(** [_generate_environment_settings]: the literal is evaluated at each
    call, and the value returned is a reference to one of the
    dictionaries just made. *)
Definition h_generate_environment_settings (world_type : WorldType) : HM loc :=
  items ← h_alloc_items settings_templates_items;
  let settings_templates : gmap WorldType loc := list_to_map items in
  _ ← h_alloc (TemplatesObj settings_templates);
  mret (default (settings_templates !!! REALISTIC)
          (settings_templates !! world_type)).

(** [_generate_prefab_instances]: [instances] is a new list, filled in place. *)
Definition h_generate_prefab_instances (prompt : string) (world_type : WorldType)
  : HM loc :=
  instances ← h_alloc (InstancesObj []);
  if decide (world_type = FANTASY) then
    a ← lift (PrefabInstance_new "fantasy_castle_01" BUILDING
                (mkVector3 0 0 0) (mkQuaternion 0 0 0 1)
                (list_to_map [("theme", PyStr "medieval"); ("size", PyStr "large")]));
    b ← lift (PrefabInstance_new "magic_tree_01" ENVIRONMENT
                (mkVector3 10 0 5) (mkQuaternion 0 0 0 1)
                (list_to_map [("glow", PyBool true); ("animated", PyBool true)]));
    h_extend instances [a; b];;
    mret instances
  else if decide (world_type = SCI_FI) then
    a ← lift (PrefabInstance_new "space_station_01" BUILDING
                (mkVector3 0 0 0) (mkQuaternion 0 0 0 1)
                (list_to_map [("theme", PyStr "futuristic"); ("size", PyStr "massive")]));
    b ← lift (PrefabInstance_new "hologram_display_01" UI
                (mkVector3 5 2 0) (mkQuaternion 0 0 0 1)
                (list_to_map [("interactive", PyBool true); ("glow", PyBool true)]));
    h_extend instances [a; b];;
    mret instances
  else
    a ← lift (PrefabInstance_new "modern_building_01" BUILDING
                (mkVector3 0 0 0) (mkQuaternion 0 0 0 1)
                (list_to_map [("theme", PyStr "modern"); ("size", PyStr "medium")]));
    h_extend instances [a];;
    mret instances.

(** [_generate_spawn_points]: a new list at each call. *)
Definition h_generate_spawn_points (world_type : WorldType) : HM loc :=
  if decide (world_type = FANTASY) then
    h_alloc (PointsObj [mkVector3 0 1 0; mkVector3 10 1 5])
  else if decide (world_type = SCI_FI) then
    h_alloc (PointsObj [mkVector3 0 1 0; mkVector3 5 1 0])
  else
    h_alloc (PointsObj [mkVector3 0 1 0; mkVector3 5 1 5]).

(** What Pydantic keeps of a container argument. *)
Definition h_keep (l : loc) (o : Object) : HM loc :=
  if pydantic_copies then h_alloc o else mret l.

(** [WorldBlueprint(...)] with its three containers given by reference. *)
Definition h_WorldBlueprint_new (prompt : string) (world_type : WorldType)
    (title description : string)
    (environment_settings prefab_instances spawn_points : loc)
  : HM BlueprintRef :=
  id ← lift uuid4;
  settings ← h_read_dict environment_settings;
  kept_settings ← h_keep environment_settings (DictObj settings);
  v ← h_read_instances prefab_instances;
  let errors := WorldBlueprint_errors prompt title description v in
  kept_instances ← h_keep prefab_instances (InstancesObj v);
  points ← h_read_points spawn_points;
  kept_points ← h_keep spawn_points (PointsObj points);
  created_at ← lift datetime_utcnow;
  updated_at ← lift datetime_utcnow;
  match errors with
  | [] => mret (mkBlueprintRef id prompt world_type title description
                  kept_settings kept_instances kept_points
                  created_at updated_at None)
  | _ => lift (raise (ValidationError "WorldBlueprint" errors))
  end.

Definition h_create_world_blueprint (prompt : string) (world_type : WorldType)
  : HM BlueprintRef :=
  let title := _generate_title prompt world_type in
  let description := _generate_description prompt world_type in
  environment_settings ← h_generate_environment_settings world_type;
  prefab_instances ← h_generate_prefab_instances prompt world_type;
  spawn_points ← h_generate_spawn_points world_type;
  h_WorldBlueprint_new prompt world_type title description
    environment_settings prefab_instances spawn_points.

Definition h_set_processing_time_ms (b : BlueprintRef) (ms : Z) : BlueprintRef :=
  mkBlueprintRef (ref_id b) (ref_prompt b) (ref_world_type b) (ref_title b)
    (ref_description b) (ref_environment_settings b) (ref_prefab_instances b)
    (ref_spawn_points b) (ref_created_at b) (ref_updated_at b) (Some ms).

(** [generate_world_from_prompt].  The row is written from what the
    containers hold when the session is committed, within the call. *)
Definition h_generate_world_from_prompt (request : PromptRequest)
  : HM BlueprintRef :=
  start_time ← lift time_time;
  let world_type := resolve_world_type request in
  world_blueprint ← h_create_world_blueprint (req_prompt request) world_type;
  settings ← h_read_dict (ref_environment_settings world_blueprint);
  instances ← h_read_instances (ref_prefab_instances world_blueprint);
  points ← h_read_points (ref_spawn_points world_blueprint);
  let world_model :=
    mkWorldBlueprintModel (ref_id world_blueprint) (ref_prompt world_blueprint)
      (WorldType_value (ref_world_type world_blueprint))
      (ref_title world_blueprint) (ref_description world_blueprint)
      settings instances points None None in
  lift (db_add world_model);;
  lift db_commit;;
  end_time ← lift time_time;
  let processing_time := Z.quot (end_time - start_time) 1000 in
  mret (h_set_processing_time_ms world_blueprint processing_time).

(** What a caller can do to the containers of a blueprint it was
    given: put any contents in the settings dictionary and in the
    instance list. *)
Definition mutate (b : BlueprintRef) (settings : gmap string PyValue)
    (instances : list PrefabInstance) (st : Store) : Store :=
  mkStore
    (<[ref_environment_settings b := DictObj settings]>
       (<[ref_prefab_instances b := InstancesObj instances]> (objects st)))
    (next st).

(** A store in which every object lies below the next free location. *)
Definition well_formed (st : Store) : Prop :=
  ∀ l, is_Some (objects st !! l) → (l < next st)%nat.

Definition empty_store : Store := mkStore ∅ 0%nat.

(** [st1] has everything [st] has, unchanged, and possibly more. *)
Definition extends (st st1 : Store) : Prop :=
  (next st ≤ next st1)%nat
  ∧ ∀ l, (l < next st)%nat → objects st1 !! l = objects st !! l.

────────────────

Going line by line, set down the data above exactly as given.

(** [_generate_environment_settings]: the literal is evaluated at each
    call, and the value returned is a reference to one of the
    dictionaries just made. *)
Definition h_generate_environment_settings (world_type : WorldType) : HM loc :=
  items ← h_alloc_items settings_templates_items;
  let settings_templates : gmap WorldType loc := list_to_map items in
  _ ← h_alloc (TemplatesObj settings_templates);
  mret (default (settings_templates !!! REALISTIC)
          (settings_templates !! world_type)).

(** [_generate_prefab_instances]: [instances] is a new list, filled in place. *)
Definition h_generate_prefab_instances (prompt : string) (world_type : WorldType)
  : HM loc :=
  instances ← h_alloc (InstancesObj []);
  if decide (world_type = FANTASY) then
    a ← lift (PrefabInstance_new "fantasy_castle_01" BUILDING
                (mkVector3 0 0 0) (mkQuaternion 0 0 0 1)
                (list_to_map [("theme", PyStr "medieval"); ("size", PyStr "large")]));
    b ← lift (PrefabInstance_new "magic_tree_01" ENVIRONMENT
                (mkVector3 10 0 5) (mkQuaternion 0 0 0 1)
                (list_to_map [("glow", PyBool true); ("animated", PyBool true)]));
    h_extend instances [a; b];;
    mret instances
  else if decide (world_type = SCI_FI) then
    a ← lift (PrefabInstance_new "space_station_01" BUILDING
                (mkVector3 0 0 0) (mkQuaternion 0 0 0 1)
                (list_to_map [("theme", PyStr "futuristic"); ("size", PyStr "massive")]));
    b ← lift (PrefabInstance_new "hologram_display_01" UI
                (mkVector3 5 2 0) (mkQuaternion 0 0 0 1)
                (list_to_map [("interactive", PyBool true); ("glow", PyBool true)]));
    h_extend instances [a; b];;
    mret instances
  else
    a ← lift (PrefabInstance_new "modern_building_01" BUILDING
                (mkVector3 0 0 0) (mkQuaternion 0 0 0 1)
                (list_to_map [("theme", PyStr "modern"); ("size", PyStr "medium")]));
    h_extend instances [a];;
    mret instances.

(** [_generate_spawn_points]: a new list at each call. *)
Definition h_generate_spawn_points (world_type : WorldType) : HM loc :=
  if decide (world_type = FANTASY) then
    h_alloc (PointsObj [mkVector3 0 1 0; mkVector3 10 1 5])
  else if decide (world_type = SCI_FI) then
    h_alloc (PointsObj [mkVector3 0 1 0; mkVector3 5 1 0])
  else
    h_alloc (PointsObj [mkVector3 0 1 0; mkVector3 5 1 5]).

(** What Pydantic keeps of a container argument. *)
Definition h_keep (l : loc) (o : Object) : HM loc :=
  if pydantic_copies then h_alloc o else mret l.

(** [WorldBlueprint(...)] with its three containers given by reference. *)
Definition h_WorldBlueprint_new (prompt : string) (world_type : WorldType)
    (title description : string)
    (environment_settings prefab_instances spawn_points : loc)
  : HM BlueprintRef :=
  id ← lift uuid4;
  settings ← h_read_dict environment_settings;
  kept_settings ← h_keep environment_settings (DictObj settings);
  v ← h_read_instances prefab_instances;
  let errors := WorldBlueprint_errors prompt title description v in
  kept_instances ← h_keep prefab_instances (InstancesObj v);
  points ← h_read_points spawn_points;
  kept_points ← h_keep spawn_points (PointsObj points);
  created_at ← lift datetime_utcnow;
  updated_at ← lift datetime_utcnow;
  match errors with
  | [] => mret (mkBlueprintRef id prompt world_type title description
                  kept_settings kept_instances kept_points
                  created_at updated_at None)
  | _ => lift (raise (ValidationError "WorldBlueprint" errors))
  end.

Definition h_create_world_blueprint (prompt : string) (world_type : WorldType)
  : HM BlueprintRef :=
  let title := _generate_title prompt world_type in
  let description := _generate_description prompt world_type in
  environment_settings ← h_generate_environment_settings world_type;
  prefab_instances ← h_generate_prefab_instances prompt world_type;
  spawn_points ← h_generate_spawn_points world_type;
  h_WorldBlueprint_new prompt world_type title description
    environment_settings prefab_instances spawn_points.

Definition h_set_processing_time_ms (b : BlueprintRef) (ms : Z) : BlueprintRef :=
  mkBlueprintRef (ref_id b) (ref_prompt b) (ref_world_type b) (ref_title b)
    (ref_description b) (ref_environment_settings b) (ref_prefab_instances b)
    (ref_spawn_points b) (ref_created_at b) (ref_updated_at b) (Some ms).

(** [generate_world_from_prompt].  The row is written from what the
    containers hold when the session is committed, within the call. *)
Definition h_generate_world_from_prompt (request : PromptRequest)
  : HM BlueprintRef :=
  start_time ← lift time_time;
  let world_type := resolve_world_type request in
  world_blueprint ← h_create_world_blueprint (req_prompt request) world_type;
  settings ← h_read_dict (ref_environment_settings world_blueprint);
  instances ← h_read_instances (ref_prefab_instances world_blueprint);
  points ← h_read_points (ref_spawn_points world_blueprint);
  let world_model :=
    mkWorldBlueprintModel (ref_id world_blueprint) (ref_prompt world_blueprint)
      (WorldType_value (ref_world_type world_blueprint))
      (ref_title world_blueprint) (ref_description world_blueprint)
      settings instances points None None in
  lift (db_add world_model);;
  lift db_commit;;
  end_time ← lift time_time;
  let processing_time := Z.quot (end_time - start_time) 1000 in
  mret (h_set_processing_time_ms world_blueprint processing_time).

(** What a caller can do to the containers of a blueprint it was
    given: put any contents in the settings dictionary and in the
    instance list. *)
Definition mutate (b : BlueprintRef) (settings : gmap string PyValue)
    (instances : list PrefabInstance) (st : Store) : Store :=
  mkStore
    (<[ref_environment_settings b := DictObj settings]>
       (<[ref_prefab_instances b := InstancesObj instances]> (objects st)))
    (next st).

(** A store in which every object lies below the next free location. *)
Definition well_formed (st : Store) : Prop :=
  ∀ l, is_Some (objects st !! l) → (l < next st)%nat.

Definition empty_store : Store := mkStore ∅ 0%nat.

(** [st1] has everything [st] has, unchanged, and possibly more. *)
Definition extends (st st1 : Store) : Prop :=
  (next st ≤ next st1)%nat
  ∧ ∀ l, (l < next st)%nat → objects st1 !! l = objects st !! l.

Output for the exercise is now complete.